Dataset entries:
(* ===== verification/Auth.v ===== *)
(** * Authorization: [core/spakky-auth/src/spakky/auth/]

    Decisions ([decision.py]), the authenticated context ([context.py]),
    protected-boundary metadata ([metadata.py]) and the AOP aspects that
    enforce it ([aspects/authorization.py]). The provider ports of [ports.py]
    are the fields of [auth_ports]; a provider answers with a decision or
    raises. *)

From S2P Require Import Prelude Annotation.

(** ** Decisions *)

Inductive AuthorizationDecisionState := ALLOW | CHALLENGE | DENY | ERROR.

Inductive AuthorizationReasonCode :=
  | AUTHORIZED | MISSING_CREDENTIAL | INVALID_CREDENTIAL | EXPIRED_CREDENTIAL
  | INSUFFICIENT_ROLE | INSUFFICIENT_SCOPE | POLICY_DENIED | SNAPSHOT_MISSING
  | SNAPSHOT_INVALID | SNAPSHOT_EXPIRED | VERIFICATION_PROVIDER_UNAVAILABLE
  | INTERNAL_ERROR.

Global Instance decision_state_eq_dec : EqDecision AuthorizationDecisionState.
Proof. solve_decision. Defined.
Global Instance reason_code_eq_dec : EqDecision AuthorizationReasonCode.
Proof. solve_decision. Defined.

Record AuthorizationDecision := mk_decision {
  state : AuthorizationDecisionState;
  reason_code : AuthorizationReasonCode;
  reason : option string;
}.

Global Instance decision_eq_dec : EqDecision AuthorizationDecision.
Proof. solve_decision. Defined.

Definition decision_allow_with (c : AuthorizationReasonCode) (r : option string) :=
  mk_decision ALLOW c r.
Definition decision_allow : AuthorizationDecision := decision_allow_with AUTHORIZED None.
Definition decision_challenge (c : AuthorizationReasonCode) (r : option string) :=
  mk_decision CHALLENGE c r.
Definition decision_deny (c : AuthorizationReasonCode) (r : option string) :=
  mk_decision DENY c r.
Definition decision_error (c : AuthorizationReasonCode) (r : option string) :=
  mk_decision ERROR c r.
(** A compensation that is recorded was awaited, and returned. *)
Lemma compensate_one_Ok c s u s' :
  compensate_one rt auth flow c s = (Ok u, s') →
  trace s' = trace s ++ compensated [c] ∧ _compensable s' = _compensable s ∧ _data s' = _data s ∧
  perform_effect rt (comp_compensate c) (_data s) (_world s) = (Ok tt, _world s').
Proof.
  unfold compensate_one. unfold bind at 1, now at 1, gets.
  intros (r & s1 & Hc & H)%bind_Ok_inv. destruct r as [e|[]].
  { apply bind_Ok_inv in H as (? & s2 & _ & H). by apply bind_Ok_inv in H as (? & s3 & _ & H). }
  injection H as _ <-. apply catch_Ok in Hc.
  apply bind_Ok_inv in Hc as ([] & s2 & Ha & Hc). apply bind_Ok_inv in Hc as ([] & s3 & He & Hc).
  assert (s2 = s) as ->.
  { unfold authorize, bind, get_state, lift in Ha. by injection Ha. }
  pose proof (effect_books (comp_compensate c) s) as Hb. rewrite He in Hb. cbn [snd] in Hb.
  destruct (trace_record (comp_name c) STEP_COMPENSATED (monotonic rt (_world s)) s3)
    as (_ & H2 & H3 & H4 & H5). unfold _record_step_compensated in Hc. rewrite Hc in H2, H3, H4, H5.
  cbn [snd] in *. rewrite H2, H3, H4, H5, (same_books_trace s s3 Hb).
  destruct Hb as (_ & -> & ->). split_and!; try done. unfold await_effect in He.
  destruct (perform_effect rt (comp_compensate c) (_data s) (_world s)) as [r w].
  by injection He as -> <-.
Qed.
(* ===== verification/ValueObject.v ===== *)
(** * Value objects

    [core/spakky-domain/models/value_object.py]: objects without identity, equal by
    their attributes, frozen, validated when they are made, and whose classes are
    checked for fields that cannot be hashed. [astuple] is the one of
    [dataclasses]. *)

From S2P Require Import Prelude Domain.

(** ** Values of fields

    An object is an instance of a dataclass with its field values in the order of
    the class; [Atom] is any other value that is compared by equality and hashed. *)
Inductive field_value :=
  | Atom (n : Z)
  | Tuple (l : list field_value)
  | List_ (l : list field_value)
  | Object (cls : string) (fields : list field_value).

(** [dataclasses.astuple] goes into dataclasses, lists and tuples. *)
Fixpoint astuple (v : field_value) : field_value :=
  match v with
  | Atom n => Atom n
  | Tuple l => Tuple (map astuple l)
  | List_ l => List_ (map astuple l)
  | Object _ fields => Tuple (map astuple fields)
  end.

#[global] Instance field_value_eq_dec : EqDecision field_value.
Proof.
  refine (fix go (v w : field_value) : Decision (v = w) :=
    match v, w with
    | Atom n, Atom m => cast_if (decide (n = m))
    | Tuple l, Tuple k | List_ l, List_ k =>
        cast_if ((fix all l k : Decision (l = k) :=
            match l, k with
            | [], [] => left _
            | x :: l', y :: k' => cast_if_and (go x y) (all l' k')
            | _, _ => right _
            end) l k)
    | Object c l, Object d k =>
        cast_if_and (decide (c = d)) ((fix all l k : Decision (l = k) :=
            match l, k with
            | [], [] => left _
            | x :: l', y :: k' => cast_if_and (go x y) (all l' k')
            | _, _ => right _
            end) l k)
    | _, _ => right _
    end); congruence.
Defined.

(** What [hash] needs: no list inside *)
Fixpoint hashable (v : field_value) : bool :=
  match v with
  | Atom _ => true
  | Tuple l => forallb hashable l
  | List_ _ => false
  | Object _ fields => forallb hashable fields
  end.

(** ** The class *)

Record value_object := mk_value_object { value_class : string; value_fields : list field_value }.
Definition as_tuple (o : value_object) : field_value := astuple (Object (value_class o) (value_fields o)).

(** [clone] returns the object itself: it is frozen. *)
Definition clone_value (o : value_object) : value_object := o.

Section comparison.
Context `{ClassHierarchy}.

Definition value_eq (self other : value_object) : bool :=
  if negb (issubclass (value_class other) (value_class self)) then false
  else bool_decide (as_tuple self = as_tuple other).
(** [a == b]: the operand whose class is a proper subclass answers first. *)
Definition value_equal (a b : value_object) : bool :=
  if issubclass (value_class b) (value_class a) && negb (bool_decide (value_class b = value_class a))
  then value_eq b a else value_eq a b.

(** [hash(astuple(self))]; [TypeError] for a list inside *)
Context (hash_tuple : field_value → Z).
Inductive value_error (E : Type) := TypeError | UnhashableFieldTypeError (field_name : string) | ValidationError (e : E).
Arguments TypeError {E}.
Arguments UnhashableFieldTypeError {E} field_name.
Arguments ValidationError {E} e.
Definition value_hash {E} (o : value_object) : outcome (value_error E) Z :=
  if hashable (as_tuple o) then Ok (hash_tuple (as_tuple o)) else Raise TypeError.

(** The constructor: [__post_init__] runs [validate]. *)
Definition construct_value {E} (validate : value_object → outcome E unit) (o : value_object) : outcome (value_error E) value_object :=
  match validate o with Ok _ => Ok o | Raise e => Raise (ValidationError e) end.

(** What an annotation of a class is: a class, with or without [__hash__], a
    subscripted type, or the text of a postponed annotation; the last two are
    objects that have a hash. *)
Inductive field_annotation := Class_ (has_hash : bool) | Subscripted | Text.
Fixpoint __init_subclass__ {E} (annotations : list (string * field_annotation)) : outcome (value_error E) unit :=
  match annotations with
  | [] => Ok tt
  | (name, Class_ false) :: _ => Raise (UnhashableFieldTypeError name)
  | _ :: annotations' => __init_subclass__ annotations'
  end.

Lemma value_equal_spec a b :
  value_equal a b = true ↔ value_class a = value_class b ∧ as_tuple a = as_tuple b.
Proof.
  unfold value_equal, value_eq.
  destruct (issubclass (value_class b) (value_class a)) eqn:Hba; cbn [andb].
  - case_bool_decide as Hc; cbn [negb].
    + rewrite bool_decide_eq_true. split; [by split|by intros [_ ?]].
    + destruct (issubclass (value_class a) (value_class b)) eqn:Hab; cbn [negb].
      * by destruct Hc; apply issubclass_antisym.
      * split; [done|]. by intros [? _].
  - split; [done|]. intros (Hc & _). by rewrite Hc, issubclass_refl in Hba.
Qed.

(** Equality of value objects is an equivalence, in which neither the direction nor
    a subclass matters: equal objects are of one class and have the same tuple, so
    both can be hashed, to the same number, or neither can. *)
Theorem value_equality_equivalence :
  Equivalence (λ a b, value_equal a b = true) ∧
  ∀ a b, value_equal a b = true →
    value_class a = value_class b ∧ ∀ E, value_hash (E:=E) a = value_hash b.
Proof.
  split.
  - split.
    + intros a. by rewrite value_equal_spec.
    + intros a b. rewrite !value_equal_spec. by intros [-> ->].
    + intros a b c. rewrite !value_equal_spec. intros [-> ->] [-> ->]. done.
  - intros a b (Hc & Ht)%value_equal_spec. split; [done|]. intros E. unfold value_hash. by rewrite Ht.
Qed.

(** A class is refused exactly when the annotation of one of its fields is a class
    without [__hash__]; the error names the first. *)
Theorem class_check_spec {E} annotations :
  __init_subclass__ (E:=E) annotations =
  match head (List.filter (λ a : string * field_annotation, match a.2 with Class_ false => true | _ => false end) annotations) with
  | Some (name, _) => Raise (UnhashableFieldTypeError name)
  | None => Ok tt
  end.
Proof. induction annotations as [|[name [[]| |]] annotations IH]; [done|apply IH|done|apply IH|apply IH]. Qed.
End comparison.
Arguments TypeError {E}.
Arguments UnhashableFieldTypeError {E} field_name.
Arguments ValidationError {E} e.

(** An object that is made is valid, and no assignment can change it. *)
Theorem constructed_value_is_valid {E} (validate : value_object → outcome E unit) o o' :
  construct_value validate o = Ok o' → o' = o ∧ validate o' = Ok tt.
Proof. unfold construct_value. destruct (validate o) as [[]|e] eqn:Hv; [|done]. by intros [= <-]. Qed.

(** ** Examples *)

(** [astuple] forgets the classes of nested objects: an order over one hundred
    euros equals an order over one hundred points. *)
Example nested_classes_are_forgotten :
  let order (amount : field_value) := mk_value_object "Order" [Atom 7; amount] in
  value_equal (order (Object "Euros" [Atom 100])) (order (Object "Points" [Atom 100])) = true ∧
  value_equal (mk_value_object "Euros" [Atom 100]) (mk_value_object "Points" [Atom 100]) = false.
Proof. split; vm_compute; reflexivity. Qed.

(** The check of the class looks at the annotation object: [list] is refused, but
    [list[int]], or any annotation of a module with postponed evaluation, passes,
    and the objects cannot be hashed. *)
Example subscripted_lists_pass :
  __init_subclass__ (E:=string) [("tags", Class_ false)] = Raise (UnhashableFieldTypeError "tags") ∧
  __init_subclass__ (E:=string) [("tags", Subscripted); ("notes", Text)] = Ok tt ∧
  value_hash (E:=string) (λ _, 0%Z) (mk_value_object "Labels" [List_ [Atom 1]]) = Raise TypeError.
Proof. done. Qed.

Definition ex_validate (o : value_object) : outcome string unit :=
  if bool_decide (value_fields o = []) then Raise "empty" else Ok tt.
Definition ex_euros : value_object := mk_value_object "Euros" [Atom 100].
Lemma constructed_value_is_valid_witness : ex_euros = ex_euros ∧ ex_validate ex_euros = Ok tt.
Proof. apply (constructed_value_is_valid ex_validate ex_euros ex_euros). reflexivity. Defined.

* * *

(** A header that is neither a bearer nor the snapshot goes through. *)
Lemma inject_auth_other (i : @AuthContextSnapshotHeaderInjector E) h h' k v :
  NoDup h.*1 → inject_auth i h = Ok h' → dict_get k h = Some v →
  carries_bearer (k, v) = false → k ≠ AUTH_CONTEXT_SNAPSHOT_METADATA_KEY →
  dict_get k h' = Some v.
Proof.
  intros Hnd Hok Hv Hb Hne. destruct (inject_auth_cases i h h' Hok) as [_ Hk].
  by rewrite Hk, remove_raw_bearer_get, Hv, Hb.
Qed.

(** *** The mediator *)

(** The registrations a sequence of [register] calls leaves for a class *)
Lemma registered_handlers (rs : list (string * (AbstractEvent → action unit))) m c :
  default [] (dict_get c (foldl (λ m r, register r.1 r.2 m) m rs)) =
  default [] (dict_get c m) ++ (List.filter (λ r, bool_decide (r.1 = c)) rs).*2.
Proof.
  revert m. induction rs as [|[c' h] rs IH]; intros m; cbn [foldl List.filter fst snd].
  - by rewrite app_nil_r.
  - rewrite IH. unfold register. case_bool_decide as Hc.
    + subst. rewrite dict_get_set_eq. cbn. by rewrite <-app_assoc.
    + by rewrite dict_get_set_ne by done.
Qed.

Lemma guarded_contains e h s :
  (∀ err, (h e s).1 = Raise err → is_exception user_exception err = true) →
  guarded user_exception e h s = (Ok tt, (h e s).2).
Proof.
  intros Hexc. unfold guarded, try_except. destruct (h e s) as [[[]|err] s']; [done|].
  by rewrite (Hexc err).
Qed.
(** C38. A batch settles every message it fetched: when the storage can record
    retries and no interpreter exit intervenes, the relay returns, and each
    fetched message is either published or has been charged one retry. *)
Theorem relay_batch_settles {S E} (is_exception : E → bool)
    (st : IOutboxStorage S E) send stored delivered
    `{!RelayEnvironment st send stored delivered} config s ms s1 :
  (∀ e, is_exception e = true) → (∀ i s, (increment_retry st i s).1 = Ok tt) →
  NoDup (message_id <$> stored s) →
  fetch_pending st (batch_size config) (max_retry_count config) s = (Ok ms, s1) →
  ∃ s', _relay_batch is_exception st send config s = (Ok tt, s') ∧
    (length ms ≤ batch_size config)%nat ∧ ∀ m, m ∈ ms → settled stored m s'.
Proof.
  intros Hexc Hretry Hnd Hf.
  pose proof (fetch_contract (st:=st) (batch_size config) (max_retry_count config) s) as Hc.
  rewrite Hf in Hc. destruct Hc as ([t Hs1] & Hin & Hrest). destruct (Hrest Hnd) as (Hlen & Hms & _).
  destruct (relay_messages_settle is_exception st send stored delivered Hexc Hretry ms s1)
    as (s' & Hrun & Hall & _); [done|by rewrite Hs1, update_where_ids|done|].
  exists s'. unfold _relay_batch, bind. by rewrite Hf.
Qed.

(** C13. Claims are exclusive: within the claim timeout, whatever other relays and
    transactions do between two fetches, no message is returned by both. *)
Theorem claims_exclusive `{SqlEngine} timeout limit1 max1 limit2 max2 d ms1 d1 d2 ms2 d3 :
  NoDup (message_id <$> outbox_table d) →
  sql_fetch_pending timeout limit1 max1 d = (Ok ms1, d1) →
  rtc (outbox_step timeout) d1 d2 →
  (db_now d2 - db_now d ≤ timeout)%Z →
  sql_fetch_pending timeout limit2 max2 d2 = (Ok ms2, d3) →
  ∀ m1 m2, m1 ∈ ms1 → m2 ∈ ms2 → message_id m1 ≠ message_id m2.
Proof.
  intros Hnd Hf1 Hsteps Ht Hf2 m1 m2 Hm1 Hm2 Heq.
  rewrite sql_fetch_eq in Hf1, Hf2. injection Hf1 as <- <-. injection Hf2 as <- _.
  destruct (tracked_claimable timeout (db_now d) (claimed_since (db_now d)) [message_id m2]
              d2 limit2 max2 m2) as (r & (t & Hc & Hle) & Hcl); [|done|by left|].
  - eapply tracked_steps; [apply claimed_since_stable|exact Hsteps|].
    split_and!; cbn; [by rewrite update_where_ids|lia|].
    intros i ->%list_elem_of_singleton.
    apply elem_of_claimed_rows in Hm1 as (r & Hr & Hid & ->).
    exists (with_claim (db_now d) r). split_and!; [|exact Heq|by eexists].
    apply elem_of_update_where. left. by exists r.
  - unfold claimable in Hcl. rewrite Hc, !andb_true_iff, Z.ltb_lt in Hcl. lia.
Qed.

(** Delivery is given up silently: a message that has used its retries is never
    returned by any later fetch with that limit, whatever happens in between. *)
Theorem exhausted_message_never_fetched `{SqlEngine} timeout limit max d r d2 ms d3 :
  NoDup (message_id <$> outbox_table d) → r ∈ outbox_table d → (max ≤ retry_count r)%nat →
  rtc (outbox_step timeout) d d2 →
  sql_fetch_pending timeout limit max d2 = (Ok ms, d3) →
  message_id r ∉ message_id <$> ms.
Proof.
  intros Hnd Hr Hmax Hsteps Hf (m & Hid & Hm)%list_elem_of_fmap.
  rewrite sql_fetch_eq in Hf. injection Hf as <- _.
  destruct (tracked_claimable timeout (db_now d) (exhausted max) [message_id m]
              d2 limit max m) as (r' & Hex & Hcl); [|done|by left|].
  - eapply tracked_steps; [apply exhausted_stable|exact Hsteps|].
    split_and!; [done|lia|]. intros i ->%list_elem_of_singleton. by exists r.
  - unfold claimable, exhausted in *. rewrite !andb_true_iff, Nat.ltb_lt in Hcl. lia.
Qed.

What to produce
Could you repeat exactly the lines above from the line with "fetch_pending st (batch_size" up to and including the line with "(** Delivery is", and only those?

Task solution
  fetch_pending st (batch_size config) (max_retry_count config) s = (Ok ms, s1) →
  ∃ s', _relay_batch is_exception st send config s = (Ok tt, s') ∧
    (length ms ≤ batch_size config)%nat ∧ ∀ m, m ∈ ms → settled stored m s'.
Proof.
  intros Hexc Hretry Hnd Hf.
  pose proof (fetch_contract (st:=st) (batch_size config) (max_retry_count config) s) as Hc.
  rewrite Hf in Hc. destruct Hc as ([t Hs1] & Hin & Hrest). destruct (Hrest Hnd) as (Hlen & Hms & _).
  destruct (relay_messages_settle is_exception st send stored delivered Hexc Hretry ms s1)
    as (s' & Hrun & Hall & _); [done|by rewrite Hs1, update_where_ids|done|].
  exists s'. unfold _relay_batch, bind. by rewrite Hf.
Qed.

(** C13. Claims are exclusive: within the claim timeout, whatever other relays and
    transactions do between two fetches, no message is returned by both. *)
Theorem claims_exclusive `{SqlEngine} timeout limit1 max1 limit2 max2 d ms1 d1 d2 ms2 d3 :
  NoDup (message_id <$> outbox_table d) →
  sql_fetch_pending timeout limit1 max1 d = (Ok ms1, d1) →
  rtc (outbox_step timeout) d1 d2 →
  (db_now d2 - db_now d ≤ timeout)%Z →
  sql_fetch_pending timeout limit2 max2 d2 = (Ok ms2, d3) →
  ∀ m1 m2, m1 ∈ ms1 → m2 ∈ ms2 → message_id m1 ≠ message_id m2.
Proof.
  intros Hnd Hf1 Hsteps Ht Hf2 m1 m2 Hm1 Hm2 Heq.
  rewrite sql_fetch_eq in Hf1, Hf2. injection Hf1 as <- <-. injection Hf2 as <- _.
  destruct (tracked_claimable timeout (db_now d) (claimed_since (db_now d)) [message_id m2]
              d2 limit2 max2 m2) as (r & (t & Hc & Hle) & Hcl); [|done|by left|].
  - eapply tracked_steps; [apply claimed_since_stable|exact Hsteps|].
    split_and!; cbn; [by rewrite update_where_ids|lia|].
    intros i ->%list_elem_of_singleton.
    apply elem_of_claimed_rows in Hm1 as (r & Hr & Hid & ->).
    exists (with_claim (db_now d) r). split_and!; [|exact Heq|by eexists].
    apply elem_of_update_where. left. by exists r.
  - unfold claimable in Hcl. rewrite Hc, !andb_true_iff, Z.ltb_lt in Hcl. lia.
Qed.

(** Delivery is given up silently: a message that has used its retries is never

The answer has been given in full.